Surprisingly this, in a nutshell, is Andrew Lansley's breathtakingly subtle and innovative strategy to combat obesity. Eat less, move around more. Rather than getting people to understand healthy eating, we are back in the 1970s, cutting calories. In other words, if you eat a diet comprised of nothing but chips, as long as you eat few enough to stay within your calorie limits, you're healthy, as far as the government's concerned.

Lansley's comments have, unsurprisingly, found approving echoes in the right-leaning press: "fat people have only themselves to blame", runs one Telegraph comment piece. But obesity is simultaneously a public health and an educational problem, not just a medical condition. And, patently, if it were that simple we would have cracked it a long time ago.

Ilona Catherine, health correspondent for the Independent, writes: "Telling an obese person to consume less...is like telling an alcoholic to have one glass of wine rather than a bottle or two." Just read this fine, brave and personal piece by blogger Emma Burnell, if you really want to understand both the daily struggle and the politics that underlie obesity.
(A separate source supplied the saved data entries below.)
(* ===== verification/AgentPeers.v ===== *)
(** * Peer lists (src/internal/agent/agent.go)

    What the tracked peers are after a peer list of the coordinator. *)

From S2P Require Import Prelude GoBytes GoRuntime GoNet Disco NoiseLib Noisework Protocol.
From S2P Require Import Agent AgentSafety.
From S2P Require PeerSession PeerSafety Tun Nat Relay.

Section Peers.
Context {L : NoiseLib} {W : NoiseLaws L} {XX : XXLaws L} {J : Json} {PJ : PingJson} {RO : RangeOrder}.
Context (other : string -> option UDPAddr) (parse : string -> option Tun.Addr).
Implicit Types (a : Agent L) (n : PeerSession.Node L).

(** ** The peer list *)

Definition with_ep n (ep : option UDPAddr) : PeerSession.Node L :=
  PeerSession.MkNode (PeerSession.SetDirectEP (PeerSession.peer n) ep) (PeerSession.pc n).

Lemma with_ep_same n : with_ep n (PeerSession.DirectEP (PeerSession.peer n)) = n.
Proof. by destruct n as [[]]. Qed.
Lemma with_ep_twice n ep ep' : with_ep (with_ep n ep) ep' = with_ep n ep'.
Proof. done. Qed.

(** The endpoint a list of announcements leaves a peer with: the last that resolved. *)
Definition refresh (info : PeerInfo) (ep : option UDPAddr) : option UDPAddr :=
  match firstEndpoint other info with Some e => Some e | None => ep end.
Fixpoint endpoint (infos : list PeerInfo) (id : string) (ep : option UDPAddr) : option UDPAddr :=
  match infos with
  | [] => ep
  | info :: infos =>
      endpoint infos id (if bool_decide (pi_ID info = id) then refresh info ep else ep)
  end.

Definition good_key (info : PeerInfo) : Prop := exists k, ParsePublicKeyHex (pi_PubKey info) = Ok k.

Lemma track_spec info a :
  Inv a -> exists a', track other info a = Some a' /\ Inv a' /\ cfg a' = cfg a /\
    (forall id, is_Some (peers a' !! id) <->
       is_Some (peers a !! id) \/ (id = pi_ID info /\ id <> Name (cfg a) /\ good_key info)) /\
    (forall id r n, peers a !! id = Some r -> heap a !! r = Some n ->
       peers a' !! id = Some r /\
       heap a' !! r = Some (with_ep n (if bool_decide (pi_ID info = id)
                                       then refresh info (PeerSession.DirectEP (PeerSession.peer n))
                                       else PeerSession.DirectEP (PeerSession.peer n)))).
Proof.
  intros I. destruct (track_Good other info a I) as (a' & E & I' & X). exists a'.
  split; [exact E|]. split; [exact I'|]. split; [apply X|]. clear X I'.
  unfold track in E. case_bool_decide as Hme.
  { injection E as <-. split.
    - intros id. split; [by left|]. intros [|(-> & ? & _)]; done.
    - intros id r n Hr Hn. split; [done|]. destruct (inv_peers _ I id r Hr) as [Hne _].
      rewrite bool_decide_eq_false_2 by congruence. by rewrite with_ep_same. }
  assert (Hsame : forall (info' := info), peers a !! pi_ID info <> None \/ ~ good_key info ->
            forall id, is_Some (peers a !! id) <->
              is_Some (peers a !! id) \/ (id = pi_ID info /\ id <> Name (cfg a) /\ good_key info)).
  { intros _ Hor id. split; [by left|]. intros [|(-> & _ & Hg)]; [done|].
    destruct Hor as [Hp|]; [|done]. by apply not_eq_None_Some. }
  destruct (peers a !! pi_ID info) as [r0|] eqn:Hr0.
  - unfold refresh. destruct (firstEndpoint other info) as [ep|] eqn:Eep.
    + destruct (inv_peers _ I _ _ Hr0) as (_ & n0 & Hn0 & Hid0).
      destruct (on_peer_Inv a r0 n0 (PeerSession.EvSetDirectEP (Some ep)) I Hn0) as (n' & os & En & Eo & _).
      rewrite Eo in E. cbn in E, En. injection E as <-. injection En as <- _. cbn. split.
      * apply Hsame. left. congruence.
      * intros id r n Hr Hn. split; [done|]. case_bool_decide as Hid.
        -- subst id. assert (r0 = r) as -> by congruence. assert (n0 = n) as -> by congruence.
           apply lookup_insert_eq.
        -- rewrite lookup_insert_ne, with_ep_same; [done|]. intros ->.
           destruct (inv_peers _ I id r Hr) as (_ & n1 & Hn1 & E1). congruence.
    + injection E as <-. split; [apply Hsame; left; congruence|].
      intros id r n Hr Hn. split; [done|]. destruct (bool_decide _); by rewrite with_ep_same.
  - destruct (ParsePublicKeyHex (pi_PubKey info)) as [key|] eqn:Ek.
    + injection E as <-. cbn. split.
      * intros id. rewrite lookup_insert_is_Some'. split.
        -- intros [<-|]; [right|by left]. split_and!; try done. by exists key.
        -- intros [|(-> & _ & _)]; [by right|by left].
      * intros id r n Hr Hn. rewrite !lookup_insert_ne.
        -- split; [done|]. rewrite bool_decide_eq_false_2 by congruence. by rewrite with_ep_same.
        -- intros <-. apply (inv_heap _ I) in Hn as [_ Hn]. lia.
        -- intros <-. congruence.
    + injection E as <-. split; [apply Hsame; right; by intros [k Hk]; congruence|].
      intros id r n Hr Hn. split; [done|]. rewrite bool_decide_eq_false_2 by congruence.
      by rewrite with_ep_same.
Qed.

Lemma track_each infos : forall a,
  Inv a -> exists a', each (track other) infos a = Some a' /\ Inv a' /\ cfg a' = cfg a /\
    (forall id, is_Some (peers a' !! id) <->
       is_Some (peers a !! id) \/
       (id <> Name (cfg a) /\ exists info, info ∈ infos /\ pi_ID info = id /\ good_key info)) /\
    (forall id r n, peers a !! id = Some r -> heap a !! r = Some n ->
       peers a' !! id = Some r /\
       heap a' !! r = Some (with_ep n (endpoint infos id (PeerSession.DirectEP (PeerSession.peer n))))).
Proof.
  induction infos as [|info infos IH]; intros a I; cbn [each].
  { exists a. split_and!; try done.
    - intros id. split; [by left|]. intros [|(_ & info & Hin & _)]; [done|]. by apply not_elem_of_nil in Hin.
    - intros id r n Hr Hn. cbn. by rewrite with_ep_same. }
  destruct (track_spec info a I) as (a1 & -> & I1 & Hc1 & Hp1 & Hh1). cbn [mbind option_bind].
  destruct (IH a1 I1) as (a2 & E & I2 & Hc2 & Hp2 & Hh2). exists a2.
  split_and!; [done|done|congruence| |].
  - intros id. rewrite Hp2, Hp1, Hc1. split.
    + intros [[|(-> & Hne & Hk)]|(Hne & i & Hin & Hi)]; [by left|right..].
      * split; [done|]. exists info. by split; [left|].
      * split; [done|]. exists i. by split; [right|].
    + intros [|(Hne & i & [->|Hin]%elem_of_cons & Hid & Hk)]; [by left; left|left; right|right].
      * by split.
      * split; [done|]. by exists i.
  - intros id r n Hr Hn. destruct (Hh1 id r n Hr Hn) as [Hr1 Hn1].
    destruct (Hh2 id r _ Hr1 Hn1) as [Hr2 Hn2]. split; [exact Hr2|].
    rewrite with_ep_twice in Hn2. cbn [endpoint]. by rewrite Hn2.
Qed.

(** [C25] A peer list is applied exactly: the agent then tracks the announced names other
    than its own that it tracked before or that came with a valid key; a peer it keeps is
    the same, sessions, handshakes and queues included, but for its endpoint, which is the
    last that was announced and resolved; a peer it drops is closed. *)
Theorem peer_list_applied (c : Config) (k : Keypair) (natDoor relayAddr : string) (a0 a : Agent L)
    (es : list event) (os : list out) (now : Time) (infos : list PeerInfo)
    (Hnew : New other c k natDoor relayAddr = Ok a0)
    (Hrun : run other parse a0 es = Some (a, os)) :
  exists a', applyPeers other now infos a = Some a' /\
    (forall id, is_Some (peers a' !! id) <->
       id <> Name c /\ id ∈ map pi_ID infos /\
       (is_Some (peers a !! id) \/ exists info, info ∈ infos /\ pi_ID info = id /\ good_key info)) /\
    (forall id r n, peers a !! id = Some r -> heap a !! r = Some n ->
       if bool_decide (id ∈ map pi_ID infos)
       then peers a' !! id = Some r /\
            heap a' !! r = Some (with_ep n (endpoint infos id (PeerSession.DirectEP (PeerSession.peer n))))
       else exists n', heap a' !! r = Some n' /\ PeerSession.closed (PeerSession.peer n') = true /\
            PeerSession.done_ (PeerSession.peer n') = true).
Proof.
  destruct (agent_New_Inv _ _ _ _ _ _ Hnew) as [I0 _].
  destruct (run_Good other parse es a0 I0) as (a1 & os' & E & I & X'). assert (a1 = a) as -> by congruence.
  assert (Hc : cfg a = c).
  { rewrite (ext_cfg _ _ _ X'). unfold New in Hnew. repeat (destr_in Hnew; try done);
      by apply Ok_inj in Hnew as <-. }
  destruct (track_each infos a I) as (a1 & E1 & I1 & Hc1 & Hp1 & Hh1).
  destruct (tracked_perm now a1) as [Hnd Hin].
  destruct (untrack_each (fun _ _ => True) (seen_of (Name (cfg a1)) infos) _ a1 I1 Hnd
              (fun id r => proj1 (Hin id r))) as (a2 & E2 & _ & _ & Hp2 & Hh2 & Hd2).
  exists a2. unfold applyPeers. rewrite E1. split; [exact E2|].
  assert (Hseen : forall id, id ∈ seen_of (Name (cfg a1)) infos <-> id <> Name c /\ id ∈ map pi_ID infos).
  { intros id. unfold seen_of. rewrite elem_of_list_to_set, list_elem_of_filter. by rewrite Hc1, Hc. }
  assert (Hkey : forall id, id ∈ (ranged now (map_to_list (peers a1))).*1 <-> is_Some (peers a1 !! id)).
  { intros id. rewrite list_elem_of_fmap. split.
    - intros ([id' r] & -> & H). apply Hin in H. by exists r.
    - intros [r Hr]. exists (id, r). split; [done|]. by apply Hin. }
  split.
  - intros id. rewrite Hp2.
    destruct (bool_decide (id ∈ (ranged now (map_to_list (peers a1))).*1)) eqn:Ek; cbn [andb].
    + apply bool_decide_eq_true_1, Hkey in Ek. case_bool_decide as Es; cbn [negb].
      * apply Hseen in Es as [Es1 Es2]. split; [|done]. intros _. split_and!; try done.
        apply Hp1 in Ek as [|(_ & Hi)]; [by left|by right].
      * split; [by intros []|]. intros (H1 & H2 & _). exfalso. by apply Es, Hseen.
    + apply bool_decide_eq_false_1 in Ek. rewrite Hkey in Ek. split; [done|]. intros (H1 & _ & H2).
      exfalso. apply Ek, Hp1. rewrite Hc. destruct H2; [by left|by right].
  - intros id r n Hr Hn. destruct (Hh1 id r n Hr Hn) as [Hr1 Hn1].
    assert (Hne : id <> Name c) by (rewrite <- Hc; by apply (inv_peers _ I id r)).
    case_bool_decide as Hi.
    + assert (Hs : id ∈ seen_of (Name (cfg a1)) infos) by by apply Hseen.
      rewrite Hp2, Hr1. rewrite (bool_decide_eq_true_2 (id ∈ seen_of _ _)) by done.
      cbn [negb]. rewrite andb_false_r. split; [done|]. rewrite Hh2; [done|].
      intros id' H. apply Hin in H. by rewrite (tracked_inj id' id r a1 I1 H Hr1).
    + apply (Hd2 id r); [by apply Hin|]. rewrite Hseen. by intros [_ ?].
Qed.
End Peers.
Now, I am not, I think, one to sign up to that twenty-first century, Oprah-style craze for converting every slight human condition into an illness. But I take exception to this.

Lansley's wrong-headedness derives from four errors: his dogma that what Labour has done is nanny-state and must be reversed; that a coercive, do-as-I-say approach will work in this area, for which there is little evidence; that central government edicts are undesirable per se and do not work (er, smoking ban, anyone?); and a fatal succumbing to food industry interests -- highlighted last year by former Downing Street adviser John McTernan in the Telegraph -- in proposing that self-regulation, instead of government control, is a large part of the answer. Yes, that worked well in the City, and the press, didn't it?

It is perhaps true that Labour's attempts have not solved the problem as quickly as anyone would have liked, although it is also difficult to prove how effectively one is turning around a long-term problem which often starts in childhood. But this package, according to most interested parties, is simplistic, unambitious and has precious little chance of successfully tackling our greatest single public health problem.

Worthless? Perhaps I wouldn't go that far. But not worth much.

Rob Marchant is a political commentator and former Labour Party manager who blogs at The Centre Left.